‘I will not make age an issue in this campaign’
So said Ronald Reagan in a TV debate 1984 when he stood for a second term, when his opponent Walter Mondale was 56 and Reagan himself was 73.
And then Reagan continued, to much laughter: “I am not going to exploit my opponent’s youth and inexperience.”
If, as looks increasingly likely, Mitt Romney gets the Republican nomination, he’ll be 65 when he stands in the general election this November.
And Republicans like elderly candidates.
Indeed, in the eight presidential elections since 1980, the only candidate who wasn’t at in least his mid to late 60s at the time of the election, was George W Bush. The details are as follows –
That’s an average age of 66. And there doesn’t seem to be much correlation between age and electoral success. While the septuagenarians Dole and McCain both lost, Reagan was hugely successful.
Yet these days British political parties try to steer well clear of elderly leaders – the only exceptions in recent times being Michael Howard and Ming Campbell.
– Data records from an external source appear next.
Lemma client_version_canonical_witness :
  ParseClientVersion "pyrycode-mobile/1.10.0" = Some (AppMobile, MkVersion 1 10 0) /\
  AdmitClientVersion "pyrycode-mobile/1.10.0" = "pyrycode-mobile/1.10.0"%string /\
  ParseClientVersion "pyrycode-mobile/1.01.0" = None.
Proof.
  destruct client_version_canonical as (Hparse & Hadmit & _).
  assert (ParseClientVersion "pyrycode-mobile/1.10.0" = Some (AppMobile, MkVersion 1 10 0)) as E.
  { apply Hparse. split; [done|]. split; [by repeat split|]. split; [by apply Nat.leb_le|done]. }
  split; [done|]. split; [by apply (Hadmit _ _ _ E)|by vm_compute].
Defined.

End RelayVersions.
Since Neil Kinnock replaced Michael Foot as Labour leader in 1983, the fashion has been for Britsih parties to pick someone in their 40s, often very early 40s (or occasionally younger). Indeed, one of my rules for British leadership elections is that the youngest candidate generally wins.
So why are the US Republicans different?
Perhaps it’s because American revere and respect elderly people a lot more than we do, but that hasn’t persuaded the Democrats to pick older candidates.
The oldest Democrat contenders since the war were Harry Truman, who was 64 in 1948, and John Kerry, who was 60 in 2004.
Another curiosity, pointed out by my friend Tom Fairbrother, is that all the candidates since Reagan – again except George W Bush – went for the Republican nomination in previous contests and failed. In contrast, Democrat candidates these days are more likely to be first-timers.